Market watch: Who needs techno to jive?
The bulls struck a telling blow on Thursday, forcefully driving home the point that this bull run is not quite hostage to the fortunes of the information technology sector. It may have been the all-important sector once but the market has moved on; new leaders have emerged.
The shift was perhaps best highlighted in the way DLF cruised above Rs 600, notching up a market cap of Rs 1 lakh crore, how GMR soared 14 per cent on traded volumes even higher than the Nifty futures even as Infosys spent a quiet day brooding in a Rs 20 range.
The Sensex, Nifty, mid-cap and small-cap indices are now at all-time highs. The one thing that has been conspicuous by its absence, though, is mass hysteria. At most levels, people have generally been sceptical and cautious. The last time we saw anything remotely resembling mass participation and froth was just before the May 2006 sell-off.
Yet, how long can people stay away from a rising market; they will get drawn in, like moths to a flame. In the last couple of days that process may have begun again. The way stock futures positions have built up in several counters and the manner in which small-caps are beginning to fly tells you that the sceptical crowd is finally throwing in the towel and getting in.

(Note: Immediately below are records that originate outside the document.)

Lemma dh_get_ok (key : K) : exists x, dh_get key h = Ret x h /\
  ((exists v, P !! x = Some (key, v)) \/ (x = n /\ forall i v, P !! i <> Some (key, v))).
Proof.
  pose proof r_prime as Hp.  destruct (search_end key) as (t & Ht & Hbefore & Hend).
  assert (Hat : hit key (probe n (hash_func key) t) = true).
  { unfold hit. destruct Hend as [(v & E)|[HN _]]; [|by rewrite bool_decide_true].
    rewrite E, (bool_decide_true (key = key)) by done. apply orb_true_r. }
  unfold dh_get. rewrite (bind_Ret get _ _ _ _ eq_refl), (r_n _ _ _ _ _ R).
  rewrite (proj2 (Z.eqb_neq n 0)) by (destruct Hp; lia). cbv zeta. rewrite inc_eq by done.
  pose proof (get_loop_ok key t Ht Hbefore Hat (Z.to_nat n) 0 ltac:(lia) ltac:(lia)) as G. rewrite probe_0 in G by done. rewrite G.
  eexists. split; [reflexivity|]. destruct Hend as [(v & E)|[HN Hno]].
  - left. exists v. rewrite bool_decide_true; [done|]. apply live_iff. by exists key, v.
  - right. split; [|done]. rewrite bool_decide_false; [done|]. set_solver.
Qed.

(** *** Insertion *)

(** Where [put_loop] leaves [site]: where it was, or a deleted bucket on the
    path. *)
Definition sited (key : K) (t0 : nat) (site : Z) (tend : nat) (s : Z) : Prop :=
  s = site \/ exists t, (t0 <= t < tend)%nat /\ s = probe n (hash_func key) t /\ s ∈ D.
Lemma CheckRemove_ok (fuel : nat) : forall (O : gset oid) (X : gset bid) (c : Conn) (o : oid) (ob : ObjectPath) (cs : list (list Z)),
  (length cs + 2 <= fuel)%nat -> conn_ok O O X c -> o ∉ O -> objects c !! o = Some ob -> Forall component cs -> o_path ob = render cs ->
  all_needed ({[o]} ∪ O) c ->
  exists c', CheckRemoveObject dh_order fuel o c = Ret tt c' /\ conn_ok O O X c' /\ all_needed O c' /\ shrunk O X c c'.
Proof.
  induction fuel as [|[|fuel] IH]; intros O X c o ob cs Hf [T W] Ho Hob Hcs Ep Hall; [lia|lia|].
  destruct (decide ((2 < base.size (interfaces ob))%nat \/ children ob <> [])) as [Hk|Hk].
  { destruct (CheckRemove_kept (S fuel) O X c o ob Hob Hk Hall) as [E Hall']. exists c. split_and!; [done..|apply shrunk_refl]. }
  apply Decidable.not_or in Hk as [Hsz Hch]. apply Nat.nlt_ge in Hsz. apply dec_stable in Hch.
  destruct (b_builtin _ _ _ W o (interfaces ob) Ho ltac:(apply tables_lookup; by exists ob)) as [HI HP].
  pose proof (only_builtin _ HI HP Hsz) as Hbu.
  destruct (strip_ok fuel O X c o ob W Ho Hob Hbu) as (c1 & E1 & W1 & Eo1 & Et1 & S1).
  assert (Hob1 : objects c1 !! o = Some (set_interfaces ∅ ob)) by (rewrite Eo1; apply lookup_insert_eq).
  rewrite (CheckRemove_strip _ _ _ _ _ Hob Hsz Hch E1 Hob1).
  assert (Ett : tables c1 = <[o := ∅]> (tables c)) by (unfold tables; by rewrite Eo1, fmap_insert).
  assert (Hother : forall o', o' <> o -> objects c1 !! o' = objects c !! o') by (intros o' Hne; by rewrite Eo1, lookup_insert_ne).
  assert (Hall1 : all_needed ({[o]} ∪ O) c1).
  { intros o' Hs Hni. rewrite Hother in Hs by set_solver. apply (needed_same c); [apply Hother; set_solver|by apply Hall]. }
  assert (Hloose : forall o', o' ∈ O -> objects c1 !! o' = objects c !! o') by (intros o' Hin; apply Hother; by intros ->).
  assert (Hl : tree c1 !! o = Some (links_of ob)) by (rewrite Et1; apply tree_lookup; by exists ob).
  assert (T1 : tree_ok O (paths c1) (tree c1)) by (by rewrite Et1, (st_paths _ _ _ S1)).
  unfold prune_rest. destruct (parent ob) as [po|] eqn:Epar.
  - destruct (t_parent _ _ _ T1 o (links_of ob) Ho Hl) as [[_ ?]|(ds & d & po' & pl & Hds & Hdc & El & Epo & Hpo & Hpl & Epl)]; [cbn in *; congruence|].
    cbn in Epo, El. assert (po' = po) as -> by congruence. clear Epo. apply tree_lookup in Hpl as (pob & Hpob & <-).
    assert (cs = ds ++ [d]) as -> by (apply render_inj; [done|apply Forall_app; split; [done|by constructor]|congruence]).
    destruct (orphaned_ok O X c1 o po (set_interfaces ∅ ob) pob T1 W1 Ho Hob1 Hch Epar Hpob Hall1) as (C2 & Hall2 & Et2).
    assert (Hne : po <> o).
    { intros ->. rewrite Hob1 in Hpob. injection Hpob as <-. assert (El2 : render (ds ++ [d]) = render ds) by (rewrite <- El, <- Epl; done).
      apply render_inj in El2; [|apply Forall_app; split; [done|by constructor]|done]. apply (f_equal length) in El2. rewrite length_app in El2. cbn in El2. lia. }
    destruct (IH ({[o]} ∪ O) X (orphaned c1 o po pob) po (set_children (remove_child o (children pob)) pob) ds) as (c3 & E3 & C3 & Hall3 & S3); try done.
    { rewrite length_app in Hf. cbn in Hf. lia. } { set_solver. } { apply lookup_insert_eq. }
    cbn match. unfold object at 1. rewrite !bind_assoc, (bind_Ret get _ _ _ _ eq_refl), Hpob, (bind_Ret (of_option (Some _)) _ _ _ _ eq_refl).
    rewrite bind_assoc, (bind_Ret (put_object _ _) _ _ _ _ eq_refl), (bind_Ret _ _ _ _ _ E3).
    assert (Hob3 : objects c3 !! o = Some (set_interfaces ∅ ob)).
    { rewrite (s_loose _ _ _ _ S3) by set_solver. cbn. by rewrite lookup_insert_ne. }
    destruct (freed_ok O X c3 o _ C3 Ho Hob3 eq_refl Hall3) as [F1 F2].
    eexists. split; [by apply freeObjectPath_run|]. split; [done|]. split; [done|].
    apply (prune_shrunk O X c (orphaned c1 o po pob) c3 o ob); try done; [by apply orphaned_stripped|by rewrite Et2|].
    intros o' Hin. cbn. rewrite lookup_insert_ne; [by apply Hloose|]. intros <-. done.
  - rewrite (bind_Ret (ret tt) _ _ _ _ eq_refl). eexists. split; [by apply freeObjectPath_run|].
    destruct (freed_ok O X c1 o (set_interfaces ∅ ob)) as [F1 F2]; try done.
    { split; [|done]. by apply (tree_unlink_root O _ _ o (links_of ob)). }
    split; [done|]. split; [done|]. eapply prune_shrunk; try done. apply shrunk_refl.
Qed.
(** *** Exported binds

    The bind [e] is what a lookup of [n] at [p] finds. *)
Record Export := mkExport { x_bind : bid; x_iface : iid; x_hooks : Hooks }.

The global punters have been sensing that India could play catch-up with other emerging markets, a fact that explains why they have pumped in nearly $2 billion in the last six sessions, including the ICICI Bank issue. The process of hysteria has begun; it takes a while generally to reach manic proportions.
Unless earnings disappoint in a major way, do not be surprised to see blowout moves in the near future. Where a momentum market makes an intermediate top is impossible to predict, as we have seen over the last four years. It is quite pointless to hold on to a valuation level as a benchmark and miss out on the action.
It is a great trading market with a whole variety of stocks striking bouts of outperformance every day. Just take care not to make the mistakes of May last year. A bit of discipline never hurts anyone.